→ **What is required**
Everything in the data below is left aside except the lines from the one containing "(if has_more then" through the one containing "Definition serve_public_page (items"; repeat those exactly.

*** Begin section ***

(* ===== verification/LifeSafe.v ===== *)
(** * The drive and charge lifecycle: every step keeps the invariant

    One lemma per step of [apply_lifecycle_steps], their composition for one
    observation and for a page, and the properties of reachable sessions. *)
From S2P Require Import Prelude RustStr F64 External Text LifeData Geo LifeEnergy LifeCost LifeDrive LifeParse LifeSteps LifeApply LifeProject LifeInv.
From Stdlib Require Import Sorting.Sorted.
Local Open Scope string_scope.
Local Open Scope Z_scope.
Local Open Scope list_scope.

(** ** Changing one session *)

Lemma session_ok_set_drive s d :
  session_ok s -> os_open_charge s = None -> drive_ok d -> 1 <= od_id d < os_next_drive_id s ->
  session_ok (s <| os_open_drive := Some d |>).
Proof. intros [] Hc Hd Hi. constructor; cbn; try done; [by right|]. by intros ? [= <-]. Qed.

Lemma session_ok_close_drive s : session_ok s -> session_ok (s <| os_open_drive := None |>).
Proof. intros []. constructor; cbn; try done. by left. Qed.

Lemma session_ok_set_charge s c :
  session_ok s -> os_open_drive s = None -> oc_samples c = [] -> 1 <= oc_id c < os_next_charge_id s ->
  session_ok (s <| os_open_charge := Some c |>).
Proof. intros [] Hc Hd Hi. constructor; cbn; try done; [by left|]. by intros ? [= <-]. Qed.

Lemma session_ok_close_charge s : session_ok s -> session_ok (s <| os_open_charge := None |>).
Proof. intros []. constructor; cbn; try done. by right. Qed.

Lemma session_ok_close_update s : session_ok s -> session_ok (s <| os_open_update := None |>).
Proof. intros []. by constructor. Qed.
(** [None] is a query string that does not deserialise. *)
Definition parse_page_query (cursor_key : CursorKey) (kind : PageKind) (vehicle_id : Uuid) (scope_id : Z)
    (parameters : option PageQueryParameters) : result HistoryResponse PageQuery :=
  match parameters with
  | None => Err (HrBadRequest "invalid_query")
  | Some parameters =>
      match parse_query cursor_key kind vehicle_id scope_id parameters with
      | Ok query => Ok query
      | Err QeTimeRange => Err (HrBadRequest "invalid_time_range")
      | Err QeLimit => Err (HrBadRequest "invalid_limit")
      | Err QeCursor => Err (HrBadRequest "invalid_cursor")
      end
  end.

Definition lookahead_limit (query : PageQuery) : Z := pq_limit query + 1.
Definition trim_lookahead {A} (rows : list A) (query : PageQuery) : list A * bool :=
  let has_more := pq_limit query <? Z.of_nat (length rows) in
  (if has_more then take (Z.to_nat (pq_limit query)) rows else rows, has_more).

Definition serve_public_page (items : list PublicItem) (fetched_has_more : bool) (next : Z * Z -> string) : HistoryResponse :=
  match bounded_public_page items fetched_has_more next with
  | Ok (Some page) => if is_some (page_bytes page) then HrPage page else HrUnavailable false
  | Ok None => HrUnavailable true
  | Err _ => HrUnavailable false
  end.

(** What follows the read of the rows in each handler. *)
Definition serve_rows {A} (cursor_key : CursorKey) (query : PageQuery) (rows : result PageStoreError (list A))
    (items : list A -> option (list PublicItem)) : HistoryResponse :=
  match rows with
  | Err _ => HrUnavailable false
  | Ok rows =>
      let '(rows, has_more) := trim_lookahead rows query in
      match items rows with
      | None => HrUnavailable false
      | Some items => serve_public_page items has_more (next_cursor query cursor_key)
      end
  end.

*** End section ***
*** Begin section ***

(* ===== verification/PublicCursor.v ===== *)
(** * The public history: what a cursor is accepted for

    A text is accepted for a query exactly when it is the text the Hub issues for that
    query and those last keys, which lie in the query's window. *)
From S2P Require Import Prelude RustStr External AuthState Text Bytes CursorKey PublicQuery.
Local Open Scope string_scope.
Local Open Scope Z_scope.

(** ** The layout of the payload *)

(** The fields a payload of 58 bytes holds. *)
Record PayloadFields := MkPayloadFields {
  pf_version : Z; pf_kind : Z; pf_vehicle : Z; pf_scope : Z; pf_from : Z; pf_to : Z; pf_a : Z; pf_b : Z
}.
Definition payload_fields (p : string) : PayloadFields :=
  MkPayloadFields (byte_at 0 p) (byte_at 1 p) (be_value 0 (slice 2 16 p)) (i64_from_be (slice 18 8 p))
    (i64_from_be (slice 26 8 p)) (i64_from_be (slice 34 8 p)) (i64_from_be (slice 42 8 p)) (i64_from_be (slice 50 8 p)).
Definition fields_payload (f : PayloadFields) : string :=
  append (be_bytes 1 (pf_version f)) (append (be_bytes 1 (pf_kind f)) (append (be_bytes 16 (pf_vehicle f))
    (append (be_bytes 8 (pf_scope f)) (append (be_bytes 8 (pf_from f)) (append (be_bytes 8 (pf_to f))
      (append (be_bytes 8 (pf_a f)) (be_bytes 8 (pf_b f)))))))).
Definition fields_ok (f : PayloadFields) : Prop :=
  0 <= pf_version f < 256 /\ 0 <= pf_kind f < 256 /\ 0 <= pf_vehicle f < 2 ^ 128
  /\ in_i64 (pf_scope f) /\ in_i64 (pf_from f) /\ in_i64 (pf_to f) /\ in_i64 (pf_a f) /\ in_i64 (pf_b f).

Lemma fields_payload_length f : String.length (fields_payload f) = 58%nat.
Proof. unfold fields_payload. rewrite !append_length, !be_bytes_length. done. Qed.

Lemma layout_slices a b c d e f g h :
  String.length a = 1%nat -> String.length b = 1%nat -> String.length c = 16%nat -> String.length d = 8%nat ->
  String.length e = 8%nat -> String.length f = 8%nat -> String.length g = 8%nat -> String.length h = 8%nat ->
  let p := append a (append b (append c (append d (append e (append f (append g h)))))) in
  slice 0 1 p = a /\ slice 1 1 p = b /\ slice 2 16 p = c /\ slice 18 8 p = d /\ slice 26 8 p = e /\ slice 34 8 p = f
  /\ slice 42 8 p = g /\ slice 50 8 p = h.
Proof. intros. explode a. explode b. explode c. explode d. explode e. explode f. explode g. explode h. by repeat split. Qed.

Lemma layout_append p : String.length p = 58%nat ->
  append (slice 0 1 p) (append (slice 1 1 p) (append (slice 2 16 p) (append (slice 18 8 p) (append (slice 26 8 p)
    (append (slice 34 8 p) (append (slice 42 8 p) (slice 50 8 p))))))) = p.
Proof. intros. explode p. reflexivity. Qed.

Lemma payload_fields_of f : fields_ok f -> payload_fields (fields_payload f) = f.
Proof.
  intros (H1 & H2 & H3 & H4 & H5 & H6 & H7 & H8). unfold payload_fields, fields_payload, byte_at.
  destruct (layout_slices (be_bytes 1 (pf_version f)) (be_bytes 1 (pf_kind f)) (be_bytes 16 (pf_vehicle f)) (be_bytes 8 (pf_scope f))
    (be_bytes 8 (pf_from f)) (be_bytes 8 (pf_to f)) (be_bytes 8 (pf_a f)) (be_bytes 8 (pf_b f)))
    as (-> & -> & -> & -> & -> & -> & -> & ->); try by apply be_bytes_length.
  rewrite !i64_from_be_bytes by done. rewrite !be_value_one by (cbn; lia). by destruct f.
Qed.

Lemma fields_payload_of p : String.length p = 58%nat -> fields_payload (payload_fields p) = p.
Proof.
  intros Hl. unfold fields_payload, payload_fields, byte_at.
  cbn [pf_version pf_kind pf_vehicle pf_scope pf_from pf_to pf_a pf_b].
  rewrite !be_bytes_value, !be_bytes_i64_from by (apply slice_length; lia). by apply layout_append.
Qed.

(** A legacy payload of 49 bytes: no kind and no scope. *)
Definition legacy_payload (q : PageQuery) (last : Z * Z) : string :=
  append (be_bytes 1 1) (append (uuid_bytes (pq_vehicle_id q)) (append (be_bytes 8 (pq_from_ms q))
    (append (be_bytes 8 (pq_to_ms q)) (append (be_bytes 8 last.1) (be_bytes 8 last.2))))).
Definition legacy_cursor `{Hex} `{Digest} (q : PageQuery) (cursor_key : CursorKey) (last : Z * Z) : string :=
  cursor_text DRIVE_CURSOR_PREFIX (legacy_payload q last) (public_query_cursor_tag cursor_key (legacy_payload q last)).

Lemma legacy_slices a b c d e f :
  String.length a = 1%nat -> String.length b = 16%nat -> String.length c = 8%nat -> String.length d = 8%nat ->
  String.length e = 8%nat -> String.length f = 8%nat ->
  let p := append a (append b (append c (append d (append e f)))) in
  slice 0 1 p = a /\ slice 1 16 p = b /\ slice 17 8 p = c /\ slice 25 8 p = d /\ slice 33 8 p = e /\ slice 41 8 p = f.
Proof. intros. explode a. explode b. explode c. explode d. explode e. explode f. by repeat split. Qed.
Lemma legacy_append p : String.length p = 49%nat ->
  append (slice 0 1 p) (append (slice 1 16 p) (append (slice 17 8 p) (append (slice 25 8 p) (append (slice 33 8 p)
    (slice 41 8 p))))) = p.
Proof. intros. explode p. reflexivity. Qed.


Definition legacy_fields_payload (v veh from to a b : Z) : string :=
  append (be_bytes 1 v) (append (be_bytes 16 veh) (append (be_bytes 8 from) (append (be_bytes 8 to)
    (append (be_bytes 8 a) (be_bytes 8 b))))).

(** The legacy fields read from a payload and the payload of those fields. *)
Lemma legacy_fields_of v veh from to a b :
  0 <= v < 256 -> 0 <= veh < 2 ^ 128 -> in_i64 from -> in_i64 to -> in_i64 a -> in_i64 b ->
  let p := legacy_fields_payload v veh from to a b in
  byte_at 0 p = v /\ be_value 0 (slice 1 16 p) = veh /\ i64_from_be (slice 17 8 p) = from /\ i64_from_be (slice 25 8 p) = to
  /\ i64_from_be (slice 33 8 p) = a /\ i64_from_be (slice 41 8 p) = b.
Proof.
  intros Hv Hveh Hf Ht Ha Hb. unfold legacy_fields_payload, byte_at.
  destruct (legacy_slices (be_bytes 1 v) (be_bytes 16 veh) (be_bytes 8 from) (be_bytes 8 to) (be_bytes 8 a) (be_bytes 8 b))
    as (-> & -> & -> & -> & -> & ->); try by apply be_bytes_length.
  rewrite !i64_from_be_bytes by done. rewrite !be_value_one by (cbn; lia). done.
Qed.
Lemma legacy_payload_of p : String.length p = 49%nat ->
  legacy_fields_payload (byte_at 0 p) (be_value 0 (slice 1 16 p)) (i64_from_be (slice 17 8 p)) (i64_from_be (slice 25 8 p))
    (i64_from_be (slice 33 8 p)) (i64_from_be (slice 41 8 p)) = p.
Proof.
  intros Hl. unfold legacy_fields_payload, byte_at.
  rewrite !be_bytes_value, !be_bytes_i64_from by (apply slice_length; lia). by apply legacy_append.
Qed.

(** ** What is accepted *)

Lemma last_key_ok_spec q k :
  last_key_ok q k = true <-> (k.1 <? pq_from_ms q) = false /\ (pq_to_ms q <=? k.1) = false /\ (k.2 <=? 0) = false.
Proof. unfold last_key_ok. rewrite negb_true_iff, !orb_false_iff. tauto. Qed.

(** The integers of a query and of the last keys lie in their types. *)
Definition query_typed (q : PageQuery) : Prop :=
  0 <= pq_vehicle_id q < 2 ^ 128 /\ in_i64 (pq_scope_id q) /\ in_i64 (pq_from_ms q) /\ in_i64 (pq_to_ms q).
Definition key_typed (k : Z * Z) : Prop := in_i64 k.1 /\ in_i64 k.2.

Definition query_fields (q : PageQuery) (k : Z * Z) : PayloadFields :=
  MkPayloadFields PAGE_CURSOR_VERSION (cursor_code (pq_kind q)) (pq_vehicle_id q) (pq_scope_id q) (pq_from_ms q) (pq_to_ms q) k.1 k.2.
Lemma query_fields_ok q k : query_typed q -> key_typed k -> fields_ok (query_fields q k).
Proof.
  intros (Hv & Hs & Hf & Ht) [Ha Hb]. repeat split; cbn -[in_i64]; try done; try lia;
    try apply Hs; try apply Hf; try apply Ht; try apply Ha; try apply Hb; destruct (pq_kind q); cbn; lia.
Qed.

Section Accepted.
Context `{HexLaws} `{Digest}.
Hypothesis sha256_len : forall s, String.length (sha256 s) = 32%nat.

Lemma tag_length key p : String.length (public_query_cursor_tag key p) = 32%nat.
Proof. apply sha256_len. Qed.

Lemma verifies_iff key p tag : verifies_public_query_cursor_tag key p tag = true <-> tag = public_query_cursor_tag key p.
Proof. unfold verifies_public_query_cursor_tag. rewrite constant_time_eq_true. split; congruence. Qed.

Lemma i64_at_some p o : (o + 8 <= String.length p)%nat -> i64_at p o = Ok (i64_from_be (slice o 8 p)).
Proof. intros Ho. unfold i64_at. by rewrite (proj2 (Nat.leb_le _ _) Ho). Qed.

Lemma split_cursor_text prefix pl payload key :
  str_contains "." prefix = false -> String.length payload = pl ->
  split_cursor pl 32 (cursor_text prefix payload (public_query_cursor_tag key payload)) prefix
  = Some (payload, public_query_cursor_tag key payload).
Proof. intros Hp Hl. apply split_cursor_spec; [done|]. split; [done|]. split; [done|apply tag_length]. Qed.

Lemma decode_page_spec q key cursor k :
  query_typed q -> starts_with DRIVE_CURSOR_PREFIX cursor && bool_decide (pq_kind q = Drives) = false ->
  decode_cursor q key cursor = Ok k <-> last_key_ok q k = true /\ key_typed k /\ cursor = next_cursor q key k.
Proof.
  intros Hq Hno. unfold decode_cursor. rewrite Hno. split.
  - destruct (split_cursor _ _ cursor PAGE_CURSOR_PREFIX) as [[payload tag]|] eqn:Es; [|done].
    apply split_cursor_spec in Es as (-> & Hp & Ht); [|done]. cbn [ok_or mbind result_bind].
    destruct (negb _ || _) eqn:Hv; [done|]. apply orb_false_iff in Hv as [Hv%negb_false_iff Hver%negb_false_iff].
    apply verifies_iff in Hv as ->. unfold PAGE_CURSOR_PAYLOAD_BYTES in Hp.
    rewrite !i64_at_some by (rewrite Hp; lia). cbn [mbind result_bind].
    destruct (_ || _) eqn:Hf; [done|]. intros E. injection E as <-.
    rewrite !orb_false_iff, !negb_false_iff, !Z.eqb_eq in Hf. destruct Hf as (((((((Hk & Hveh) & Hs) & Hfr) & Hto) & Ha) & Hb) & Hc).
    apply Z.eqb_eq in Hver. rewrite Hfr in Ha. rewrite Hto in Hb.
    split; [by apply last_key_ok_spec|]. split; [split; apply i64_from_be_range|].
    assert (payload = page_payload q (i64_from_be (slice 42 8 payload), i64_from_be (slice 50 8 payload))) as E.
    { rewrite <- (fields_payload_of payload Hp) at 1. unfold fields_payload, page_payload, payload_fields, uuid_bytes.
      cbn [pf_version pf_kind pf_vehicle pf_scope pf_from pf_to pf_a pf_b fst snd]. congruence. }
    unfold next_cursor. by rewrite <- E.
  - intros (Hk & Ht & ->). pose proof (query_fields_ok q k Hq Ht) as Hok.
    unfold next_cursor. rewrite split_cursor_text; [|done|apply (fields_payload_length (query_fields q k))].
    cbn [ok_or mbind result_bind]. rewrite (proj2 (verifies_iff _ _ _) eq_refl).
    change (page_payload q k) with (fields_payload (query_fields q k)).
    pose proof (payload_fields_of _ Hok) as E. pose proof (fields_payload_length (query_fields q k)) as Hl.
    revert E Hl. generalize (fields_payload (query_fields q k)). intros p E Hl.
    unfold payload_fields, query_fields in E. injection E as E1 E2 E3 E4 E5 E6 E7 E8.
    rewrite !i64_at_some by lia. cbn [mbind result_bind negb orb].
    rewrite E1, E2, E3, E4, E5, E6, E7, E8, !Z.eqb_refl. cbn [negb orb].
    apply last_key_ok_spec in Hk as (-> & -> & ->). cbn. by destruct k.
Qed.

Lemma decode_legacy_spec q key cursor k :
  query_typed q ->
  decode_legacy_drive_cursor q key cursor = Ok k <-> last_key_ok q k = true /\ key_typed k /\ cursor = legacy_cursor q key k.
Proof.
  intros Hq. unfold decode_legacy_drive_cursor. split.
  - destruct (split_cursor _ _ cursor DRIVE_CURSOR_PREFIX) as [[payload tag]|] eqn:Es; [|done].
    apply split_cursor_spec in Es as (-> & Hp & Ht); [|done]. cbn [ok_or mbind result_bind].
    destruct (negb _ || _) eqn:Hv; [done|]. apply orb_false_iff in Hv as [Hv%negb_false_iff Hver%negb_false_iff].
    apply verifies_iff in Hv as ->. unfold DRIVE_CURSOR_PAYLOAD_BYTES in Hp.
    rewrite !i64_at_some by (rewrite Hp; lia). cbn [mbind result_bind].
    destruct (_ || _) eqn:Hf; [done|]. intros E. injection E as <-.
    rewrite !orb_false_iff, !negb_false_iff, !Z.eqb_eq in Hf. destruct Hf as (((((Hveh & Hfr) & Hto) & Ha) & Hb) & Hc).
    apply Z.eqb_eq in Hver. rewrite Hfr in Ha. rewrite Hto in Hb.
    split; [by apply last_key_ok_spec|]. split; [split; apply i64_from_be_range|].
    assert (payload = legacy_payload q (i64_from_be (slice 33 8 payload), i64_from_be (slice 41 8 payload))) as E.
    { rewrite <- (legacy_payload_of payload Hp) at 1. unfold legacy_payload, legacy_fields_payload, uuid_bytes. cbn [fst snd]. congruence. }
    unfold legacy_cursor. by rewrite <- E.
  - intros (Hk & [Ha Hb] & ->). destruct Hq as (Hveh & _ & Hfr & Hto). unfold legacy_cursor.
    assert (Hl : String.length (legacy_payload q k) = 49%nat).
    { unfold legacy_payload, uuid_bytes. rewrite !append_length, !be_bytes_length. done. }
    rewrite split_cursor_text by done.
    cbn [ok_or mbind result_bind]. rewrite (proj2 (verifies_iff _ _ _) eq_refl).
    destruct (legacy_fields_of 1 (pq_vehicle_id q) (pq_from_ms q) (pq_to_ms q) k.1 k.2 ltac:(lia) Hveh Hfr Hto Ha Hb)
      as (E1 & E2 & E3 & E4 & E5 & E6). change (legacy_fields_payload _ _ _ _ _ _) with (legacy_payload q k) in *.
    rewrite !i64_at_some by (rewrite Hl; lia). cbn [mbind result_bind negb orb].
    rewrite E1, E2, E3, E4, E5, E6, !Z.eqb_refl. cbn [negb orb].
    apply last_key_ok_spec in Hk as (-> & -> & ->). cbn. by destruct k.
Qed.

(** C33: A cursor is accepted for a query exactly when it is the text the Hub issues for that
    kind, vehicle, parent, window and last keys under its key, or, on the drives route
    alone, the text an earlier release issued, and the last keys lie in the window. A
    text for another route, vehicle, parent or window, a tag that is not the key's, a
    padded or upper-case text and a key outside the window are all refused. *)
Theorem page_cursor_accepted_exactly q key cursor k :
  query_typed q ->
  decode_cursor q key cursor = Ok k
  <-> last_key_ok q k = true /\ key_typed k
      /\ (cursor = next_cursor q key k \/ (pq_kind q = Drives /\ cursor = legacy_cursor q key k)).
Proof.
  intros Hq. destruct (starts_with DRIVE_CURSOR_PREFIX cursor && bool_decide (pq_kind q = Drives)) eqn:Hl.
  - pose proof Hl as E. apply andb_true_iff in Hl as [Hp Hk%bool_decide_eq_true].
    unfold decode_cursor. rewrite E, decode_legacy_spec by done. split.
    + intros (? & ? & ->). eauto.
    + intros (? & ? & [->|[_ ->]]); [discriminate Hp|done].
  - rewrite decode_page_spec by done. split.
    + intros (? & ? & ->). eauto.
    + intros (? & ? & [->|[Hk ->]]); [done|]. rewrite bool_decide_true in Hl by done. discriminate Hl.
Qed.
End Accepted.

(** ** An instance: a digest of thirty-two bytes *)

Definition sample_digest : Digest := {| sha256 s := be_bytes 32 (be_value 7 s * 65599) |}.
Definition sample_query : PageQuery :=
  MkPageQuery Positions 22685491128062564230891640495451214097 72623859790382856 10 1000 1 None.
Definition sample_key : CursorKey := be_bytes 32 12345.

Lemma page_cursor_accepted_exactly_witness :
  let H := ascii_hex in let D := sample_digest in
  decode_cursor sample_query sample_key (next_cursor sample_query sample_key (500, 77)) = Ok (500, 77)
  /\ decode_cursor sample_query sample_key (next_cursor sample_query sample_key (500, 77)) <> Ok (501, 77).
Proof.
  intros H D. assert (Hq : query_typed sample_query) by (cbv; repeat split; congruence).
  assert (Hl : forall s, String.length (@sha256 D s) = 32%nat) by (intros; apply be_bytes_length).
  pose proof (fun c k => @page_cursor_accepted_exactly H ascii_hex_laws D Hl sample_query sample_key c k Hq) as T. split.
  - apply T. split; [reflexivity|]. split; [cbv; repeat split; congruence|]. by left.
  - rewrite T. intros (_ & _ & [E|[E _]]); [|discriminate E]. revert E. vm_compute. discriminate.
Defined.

*** End section ***
*** Begin section ***

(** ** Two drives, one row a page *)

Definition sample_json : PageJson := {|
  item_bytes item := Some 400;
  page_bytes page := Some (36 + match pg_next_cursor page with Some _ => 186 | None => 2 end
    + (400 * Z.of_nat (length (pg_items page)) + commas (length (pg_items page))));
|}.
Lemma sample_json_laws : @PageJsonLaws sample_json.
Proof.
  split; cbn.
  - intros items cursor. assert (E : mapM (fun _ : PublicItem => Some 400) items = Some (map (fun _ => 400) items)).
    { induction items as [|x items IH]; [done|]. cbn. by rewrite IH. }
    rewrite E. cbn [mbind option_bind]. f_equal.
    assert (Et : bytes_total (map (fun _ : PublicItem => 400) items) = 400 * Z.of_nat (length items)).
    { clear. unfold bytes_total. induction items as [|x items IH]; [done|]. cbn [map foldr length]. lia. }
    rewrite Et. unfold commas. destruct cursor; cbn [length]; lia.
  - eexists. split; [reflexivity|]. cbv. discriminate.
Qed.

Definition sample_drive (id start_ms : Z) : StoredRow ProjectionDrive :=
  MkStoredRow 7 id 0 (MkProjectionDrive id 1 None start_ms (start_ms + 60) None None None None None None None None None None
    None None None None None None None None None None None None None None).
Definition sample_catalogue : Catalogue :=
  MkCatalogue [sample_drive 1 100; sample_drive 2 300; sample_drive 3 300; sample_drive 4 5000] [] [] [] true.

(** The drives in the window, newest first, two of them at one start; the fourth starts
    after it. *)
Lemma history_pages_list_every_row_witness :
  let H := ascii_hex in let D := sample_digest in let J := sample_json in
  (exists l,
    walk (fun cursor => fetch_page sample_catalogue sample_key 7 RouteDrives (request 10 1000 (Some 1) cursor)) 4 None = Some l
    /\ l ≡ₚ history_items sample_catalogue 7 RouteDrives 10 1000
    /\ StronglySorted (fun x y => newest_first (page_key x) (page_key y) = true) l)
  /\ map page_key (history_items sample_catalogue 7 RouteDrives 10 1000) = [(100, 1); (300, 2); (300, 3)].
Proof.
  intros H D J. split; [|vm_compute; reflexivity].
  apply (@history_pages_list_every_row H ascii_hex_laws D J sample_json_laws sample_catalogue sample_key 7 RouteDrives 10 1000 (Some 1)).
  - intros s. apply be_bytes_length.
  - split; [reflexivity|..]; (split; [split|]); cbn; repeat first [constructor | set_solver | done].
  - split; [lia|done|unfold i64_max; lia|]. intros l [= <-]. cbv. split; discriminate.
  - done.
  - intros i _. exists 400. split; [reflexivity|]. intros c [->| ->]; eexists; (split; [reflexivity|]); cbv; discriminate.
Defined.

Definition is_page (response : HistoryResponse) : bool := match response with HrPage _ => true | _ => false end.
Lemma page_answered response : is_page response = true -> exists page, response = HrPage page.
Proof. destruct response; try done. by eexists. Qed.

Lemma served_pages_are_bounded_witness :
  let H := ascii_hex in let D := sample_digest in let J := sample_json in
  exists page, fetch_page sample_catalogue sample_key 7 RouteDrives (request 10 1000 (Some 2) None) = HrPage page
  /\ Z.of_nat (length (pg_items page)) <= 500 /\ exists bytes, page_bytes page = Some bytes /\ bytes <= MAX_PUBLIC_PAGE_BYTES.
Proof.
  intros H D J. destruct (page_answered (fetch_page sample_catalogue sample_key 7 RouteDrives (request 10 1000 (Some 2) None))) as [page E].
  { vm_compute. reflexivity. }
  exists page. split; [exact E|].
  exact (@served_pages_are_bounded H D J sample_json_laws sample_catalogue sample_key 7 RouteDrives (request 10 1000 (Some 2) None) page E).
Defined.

*** End section ***

→ **Answer area**
  (if has_more then take (Z.to_nat (pq_limit query)) rows else rows, has_more).

Definition serve_public_page (items : list PublicItem) (fetched_has_more : bool) (next : Z * Z -> string) : HistoryResponse :=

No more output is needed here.